=== Try it ===
In the entries that follow, find the line containing "Definition scopeGroup (prefix"; from there, copy every line exactly through the line containing "Some (SStrong s)".

=== Record excerpts ===
(* ===== verification/KVPrefix.v ===== *)
(** * kv: store values, prefixed views and strong-read views

    [src/pkgs/store/kv/kv.go], [prefix.go], [sets_prefix.go] and [consistent.go].
    A [Store] value is a backend pointer, a prefixed view or a strong-read view of
    another store.  [Backend] is the interface a backend offers; the in-memory
    backend implements it over a heap of [Memory] objects, so several views can
    share one object. *)

From S2P Require Import Prelude GoStrings KVKey KVMemory.
From stdpp Require Import gmap strings list.

Open Scope Z_scope.

(** ** The backend interface

    The methods of [Store], and the three optional capabilities that the package
    discovers by type assertion ([None] when the backend lacks the method). *)
Class Backend (B W : Type) := {
  be_Get : B -> Env -> Key -> ST W kvError string;
  be_BatchGet : B -> Env -> list Key -> ST W kvError (list GetResult);
  be_Set : B -> Env -> Key -> string -> ST W kvError unit;
  be_Delete : B -> Env -> Key -> ST W kvError unit;
  be_BatchSet : B -> Env -> list Entry -> ST W kvError unit;
  be_BatchDelete : B -> Env -> list Key -> ST W kvError unit;
  be_BatchMutate : B -> Env -> list Entry -> list Key -> ST W kvError unit;
  be_AddMembers : B -> Env -> Key -> list string -> ST W kvError unit;
  be_RemoveMembers : B -> Env -> Key -> list string -> ST W kvError unit;
  be_HasMember : B -> Env -> Key -> string -> ST W kvError bool;
  be_ListMembers : B -> Env -> Key -> ST W kvError (list string);
  be_RangeOrderedMembers : B -> Env -> Key -> OrderedRange -> ST W kvError (list string);
  be_ApplyMutation : B -> Env -> Mutation -> ST W kvError bool;
  be_createIfAbsent : B -> option (Env -> Entry -> list Entry -> ST W kvError (string * bool));
  be_createIfAllAbsent : B -> option (Env -> list Entry -> list Entry -> ST W kvError ((Key * string) + unit));
  be_compareAndMutate : B -> option (Env -> Key -> string -> list Entry -> list Key -> ST W kvError bool);
  be_readDelay : B -> Z
}.

Inductive store (B : Type) :=
  | SBackend (b : B)
  | SPrefixed (base : store B) (prefix : Key)
  | SStrong (base : store B).
Arguments SBackend {B} b.
Arguments SPrefixed {B} base prefix.
Arguments SStrong {B} base.

(** [Prefixed(base, prefix)]. *)
Definition Prefixed {B} (base : store B) (prefix : Key) : store B := SPrefixed base prefix.

(** [prefixedStore.prefixedKey]. *)
Definition prefixedKey (prefix key : Key) : Key := prefix ++ key.

Definition prefixedEntry (prefix : Key) (e : Entry) : Entry :=
  MkEntry (prefixedKey prefix (entry_Key e)) (entry_Value e) (entry_Deadline e).

(** [prefixedStore.ApplyMutation]: every key of the mutation is scoped. *)
Definition scopeGroup (prefix : Key) (g : SetMembers) : SetMembers :=
  MkSetMembers (prefixedKey prefix (sm_Key g)) (sm_Members g) (sm_MaxMembers g).
Definition scopeMutation (prefix : Key) (mu : Mutation) : Mutation :=
  MkMutation
    ((fun c => MkCondition (prefixedKey prefix (cond_Key c)) (cond_Expected c)) <$> mut_Conditions mu)
    (prefixedEntry prefix <$> mut_Entries mu)
    (prefixedKey prefix <$> mut_DeleteKeys mu)
    (scopeGroup prefix <$> mut_AddMembers mu)
    (scopeGroup prefix <$> mut_RemoveMembers mu)
    (scopeGroup prefix <$> mut_AddOrderedMembers mu)
    (scopeGroup prefix <$> mut_RemoveOrderedMembers mu).

(** [strongReadContext(ctx)]. *)
Definition strongEnv (e : Env) : Env :=
  if strong e then e else {| ctxErr := ctxErr e; clock := clock e; strong := true |}.

(** [WithStrongReads(store)]: idempotent. *)
Definition WithStrongReads {B} (s : option (store B)) : option (store B) :=
  match s with
  | None => None
  | Some (SStrong base) => Some (SStrong base)
  | Some s => Some (SStrong s)
  end.

(** The conflict of [prefixedStore.CreateIfAllAbsent] translated back to the
    caller's key space; the nil key is [[]]. *)
Definition unprefixConflict (prefix : Key) (guards : list Entry) (r : (Key * string) + unit) : (Key * string) + unit :=
  match r with
  | inr u => inr u
  | inl (conflict, existing) =>
      if bool_decide (conflict = []) then inl ([], existing)
      else match list_find (fun g => prefixedKey prefix (entry_Key g) = conflict) guards with
           | Some (_, g) => inl (entry_Key g, existing)
           | None => inl (conflict, existing)
           end
  end.

Section store_methods.
Context {B W : Type} `{!Backend B W}.

Fixpoint Store_Get (s : store B) (e : Env) (key : Key) : ST W kvError string :=
  match s with
  | SBackend b => be_Get b e key
  | SPrefixed base p => Store_Get base e (prefixedKey p key)
  | SStrong base => Store_Get base (strongEnv e) key
  end.

Fixpoint Store_BatchGet (s : store B) (e : Env) (keys : list Key) : ST W kvError (list GetResult) :=
  match s with
  | SBackend b => be_BatchGet b e keys
  | SPrefixed base p => Store_BatchGet base e (prefixedKey p <$> keys)
  | SStrong base => Store_BatchGet base (strongEnv e) keys
  end.

Fixpoint Store_Set (s : store B) (e : Env) (key : Key) (value : string) : ST W kvError unit :=
  match s with
  | SBackend b => be_Set b e key value
  | SPrefixed base p => Store_Set base e (prefixedKey p key) value
  | SStrong base => Store_Set base e key value
  end.

Fixpoint Store_Delete (s : store B) (e : Env) (key : Key) : ST W kvError unit :=
  match s with
  | SBackend b => be_Delete b e key
  | SPrefixed base p => Store_Delete base e (prefixedKey p key)
  | SStrong base => Store_Delete base e key
  end.

Fixpoint Store_BatchSet (s : store B) (e : Env) (entries : list Entry) : ST W kvError unit :=
  match s with
  | SBackend b => be_BatchSet b e entries
  | SPrefixed base p => Store_BatchSet base e (prefixedEntry p <$> entries)
  | SStrong base => Store_BatchSet base e entries
  end.

Fixpoint Store_BatchDelete (s : store B) (e : Env) (keys : list Key) : ST W kvError unit :=
  match s with
  | SBackend b => be_BatchDelete b e keys
  | SPrefixed base p => Store_BatchDelete base e (prefixedKey p <$> keys)
  | SStrong base => Store_BatchDelete base e keys
  end.

Fixpoint Store_BatchMutate (s : store B) (e : Env) (entries : list Entry) (keys : list Key) : ST W kvError unit :=
  match s with
  | SBackend b => be_BatchMutate b e entries keys
  | SPrefixed base p => Store_BatchMutate base e (prefixedEntry p <$> entries) (prefixedKey p <$> keys)
  | SStrong base => Store_BatchMutate base e entries keys
  end.

Fixpoint Store_AddMembers (s : store B) (e : Env) (key : Key) (members : list string) : ST W kvError unit :=
  match s with
  | SBackend b => be_AddMembers b e key members
  | SPrefixed base p => Store_AddMembers base e (prefixedKey p key) members
  | SStrong base => Store_AddMembers base e key members
  end.

Fixpoint Store_RemoveMembers (s : store B) (e : Env) (key : Key) (members : list string) : ST W kvError unit :=
  match s with
  | SBackend b => be_RemoveMembers b e key members
  | SPrefixed base p => Store_RemoveMembers base e (prefixedKey p key) members
  | SStrong base => Store_RemoveMembers base e key members
  end.

Fixpoint Store_HasMember (s : store B) (e : Env) (key : Key) (member : string) : ST W kvError bool :=
  match s with
  | SBackend b => be_HasMember b e key member
  | SPrefixed base p => Store_HasMember base e (prefixedKey p key) member
  | SStrong base => Store_HasMember base (strongEnv e) key member
  end.

Fixpoint Store_ListMembers (s : store B) (e : Env) (key : Key) : ST W kvError (list string) :=
  match s with
  | SBackend b => be_ListMembers b e key
  | SPrefixed base p => Store_ListMembers base e (prefixedKey p key)
  | SStrong base => Store_ListMembers base (strongEnv e) key
  end.

Fixpoint Store_RangeOrderedMembers (s : store B) (e : Env) (key : Key) (q : OrderedRange) : ST W kvError (list string) :=
  match s with
  | SBackend b => be_RangeOrderedMembers b e key q
  | SPrefixed base p => Store_RangeOrderedMembers base e (prefixedKey p key) q
  | SStrong base => Store_RangeOrderedMembers base (strongEnv e) key q
  end.

Fixpoint Store_ApplyMutation (s : store B) (e : Env) (mu : Mutation) : ST W kvError bool :=
  match s with
  | SBackend b => be_ApplyMutation b e mu
  | SPrefixed base p => Store_ApplyMutation base e (scopeMutation p mu)
  | SStrong base => Store_ApplyMutation base e mu
  end.

(** [CreateIfAbsent(ctx, store, guard, entries)]: views always have the method
    and forward to their base; a backend may lack it. *)
Fixpoint CreateIfAbsent (s : store B) (e : Env) (guard : Entry) (entries : list Entry) : ST W kvError (string * bool) :=
  match s with
  | SBackend b => match be_createIfAbsent b with
                  | Some f => f e guard entries
                  | None => failST ErrCreateIfAbsentUnsupported
                  end
  | SPrefixed base p => CreateIfAbsent base e (prefixedEntry p guard) (prefixedEntry p <$> entries)
  | SStrong base => CreateIfAbsent base e guard entries
  end.

Fixpoint CreateIfAllAbsent (s : store B) (e : Env) (guards entries : list Entry) : ST W kvError ((Key * string) + unit) :=
  match s with
  | SBackend b =>
      match be_createIfAllAbsent b with
      | Some f =>
          _ ← checkST (bool_decide (guards = [])) (ErrText "kv: create-if-all-absent requires at least one guard");
          f e guards entries
      | None => failST ErrCreateIfAbsentUnsupported
      end
  | SPrefixed base p =>
      _ ← checkST (bool_decide (guards = [])) (ErrText "kv: create-if-all-absent requires at least one guard");
      r ← CreateIfAllAbsent base e (prefixedEntry p <$> guards) (prefixedEntry p <$> entries);
      mret (unprefixConflict p guards r)
  | SStrong base =>
      _ ← checkST (bool_decide (guards = [])) (ErrText "kv: create-if-all-absent requires at least one guard");
      CreateIfAllAbsent base e guards entries
  end.

Fixpoint CompareAndMutate (s : store B) (e : Env) (guard : Key) (expected : string)
    (entries : list Entry) (keys : list Key) : ST W kvError bool :=
  match s with
  | SBackend b => match be_compareAndMutate b with
                  | Some f => f e guard expected entries keys
                  | None => failST ErrCompareAndMutateUnsupported
                  end
  | SPrefixed base p =>
      CompareAndMutate base e (prefixedKey p guard) expected (prefixedEntry p <$> entries) (prefixedKey p <$> keys)
  | SStrong base => CompareAndMutate base e guard expected entries keys
  end.

(** [SupportsCompareAndMutate] and its siblings look through views. *)
Fixpoint SupportsCompareAndMutate (s : store B) : bool :=
  match s with
  | SBackend b => bool_decide (is_Some (be_compareAndMutate (W:=W) b))
  | SPrefixed base _ | SStrong base => SupportsCompareAndMutate base
  end.
Fixpoint SupportsCreateIfAbsent (s : store B) : bool :=
  match s with
  | SBackend b => bool_decide (is_Some (be_createIfAbsent (W:=W) b))
  | SPrefixed base _ | SStrong base => SupportsCreateIfAbsent base
  end.
Fixpoint SupportsCreateIfAllAbsent (s : store B) : bool :=
  match s with
  | SBackend b => bool_decide (is_Some (be_createIfAllAbsent (W:=W) b))
  | SPrefixed base _ | SStrong base => SupportsCreateIfAllAbsent base
  end.

(** [ReadDelay(store)]: zero through a strong view. *)
Fixpoint ReadDelay (s : store B) : Z :=
  match s with
  | SStrong _ => 0
  | SPrefixed base _ => ReadDelay base
  | SBackend b => be_readDelay (W:=W) b
  end.
End store_methods.

(** ** Transaction boundaries *)

(** [isStrongView(store)]. *)
Fixpoint isStrongView {B} (s : store B) : bool :=
  match s with
  | SStrong _ => true
  | SPrefixed base _ => isStrongView base
  | SBackend _ => false
  end.

(** [atomicStoreView(store)]: the backend under every view, and the path to it.
    [prefix] is the prefix accumulated by the loop so far. *)
Fixpoint atomicStoreViewLoop {B} (s : store B) (prefix : Key) : B * Key :=
  match s with
  | SStrong base => atomicStoreViewLoop base prefix
  | SPrefixed base p => atomicStoreViewLoop base (p ++ prefix)
  | SBackend b => (b, prefix)
  end.
Definition atomicStoreView {B} (s : store B) : B * Key := atomicStoreViewLoop s [].

(** [SharedAtomicStore(stores...)]; a nil store is [None].  Backends are pointers,
    compared by identity. *)
Definition SharedAtomicStore {B} `{EqDecision B} (stores : list (option (store B))) : option (store B * list Key) :=
  match mapM id stores with
  | None => None
  | Some [] => None
  | Some (s0 :: ss) =>
      let views := atomicStoreView <$> (s0 :: ss) in
      let root := (atomicStoreView s0).1 in
      if forallb (fun v => bool_decide (v.1 = root)) views then
        Some (if existsb isStrongView (s0 :: ss) then SStrong (SBackend root) else SBackend root, snd <$> views)
      else None
  end.

(** ** The in-memory backend: pointers into a heap of [Memory] objects *)
Abbreviation heap := (gmap positive Memory).

(** A method call through pointer [b]; a dangling pointer panics. *)
Definition onHeap {A} (b : positive) (m : ST Memory kvError A) : ST heap kvError A := fun h =>
  match h !! b with
  | Some mem => let '(mem', r) := m mem in (<[b := mem']> h, r)
  | None => (h, Panic)
  end.

(** [Memory.BatchGet] with its reads in index order. *)
Definition Memory_BatchGet_seq (e : Env) (keys : list Key) : ST Memory kvError (list GetResult) := fun m =>
  let '(m', r) := Memory_BatchGet (fun _ => ctxErr e 0) (fun _ => e) (seq 0 (length keys)) keys m in (m', Ret r).

#[export] Instance memoryBackend : Backend positive heap := {
  be_Get b e k := onHeap b (Memory_Get e k);
  be_BatchGet b e ks := onHeap b (Memory_BatchGet_seq e ks);
  be_Set b e k v := onHeap b (Memory_Set e k v);
  be_Delete b e k := onHeap b (Memory_Delete e k);
  be_BatchSet b e es := onHeap b (Memory_BatchSet e es);
  be_BatchDelete b e ks := onHeap b (Memory_BatchDelete e ks);
  be_BatchMutate b e es ks := onHeap b (Memory_BatchMutate e es ks);
  be_AddMembers b e k ms := onHeap b (Memory_AddMembers e k ms);
  be_RemoveMembers b e k ms := onHeap b (Memory_RemoveMembers e k ms);
  be_HasMember b e k x := onHeap b (Memory_HasMember e k x);
  be_ListMembers b e k := onHeap b (Memory_ListMembers e k);
  be_RangeOrderedMembers b e k q := onHeap b (Memory_RangeOrderedMembers e k q);
  be_ApplyMutation b e mu := onHeap b (Memory_ApplyMutation e mu);
  be_createIfAbsent b := Some (fun e g es => onHeap b (Memory_CreateIfAbsent e g es));
  be_createIfAllAbsent b := Some (fun e gs es => onHeap b (Memory_CreateIfAllAbsent e gs es));
  be_compareAndMutate b := Some (fun e g x es ks => onHeap b (Memory_CompareAndMutate e g x es ks));
  be_readDelay _ := 0
}.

=== Expected answer ===
Definition scopeGroup (prefix : Key) (g : SetMembers) : SetMembers :=
  MkSetMembers (prefixedKey prefix (sm_Key g)) (sm_Members g) (sm_MaxMembers g).
Definition scopeMutation (prefix : Key) (mu : Mutation) : Mutation :=
  MkMutation
    ((fun c => MkCondition (prefixedKey prefix (cond_Key c)) (cond_Expected c)) <$> mut_Conditions mu)
    (prefixedEntry prefix <$> mut_Entries mu)
    (prefixedKey prefix <$> mut_DeleteKeys mu)
    (scopeGroup prefix <$> mut_AddMembers mu)
    (scopeGroup prefix <$> mut_RemoveMembers mu)
    (scopeGroup prefix <$> mut_AddOrderedMembers mu)
    (scopeGroup prefix <$> mut_RemoveOrderedMembers mu).

(** [strongReadContext(ctx)]. *)
Definition strongEnv (e : Env) : Env :=
  if strong e then e else {| ctxErr := ctxErr e; clock := clock e; strong := true |}.

(** [WithStrongReads(store)]: idempotent. *)
Definition WithStrongReads {B} (s : option (store B)) : option (store B) :=
  match s with
  | None => None
  | Some (SStrong base) => Some (SStrong base)
  | Some s => Some (SStrong s)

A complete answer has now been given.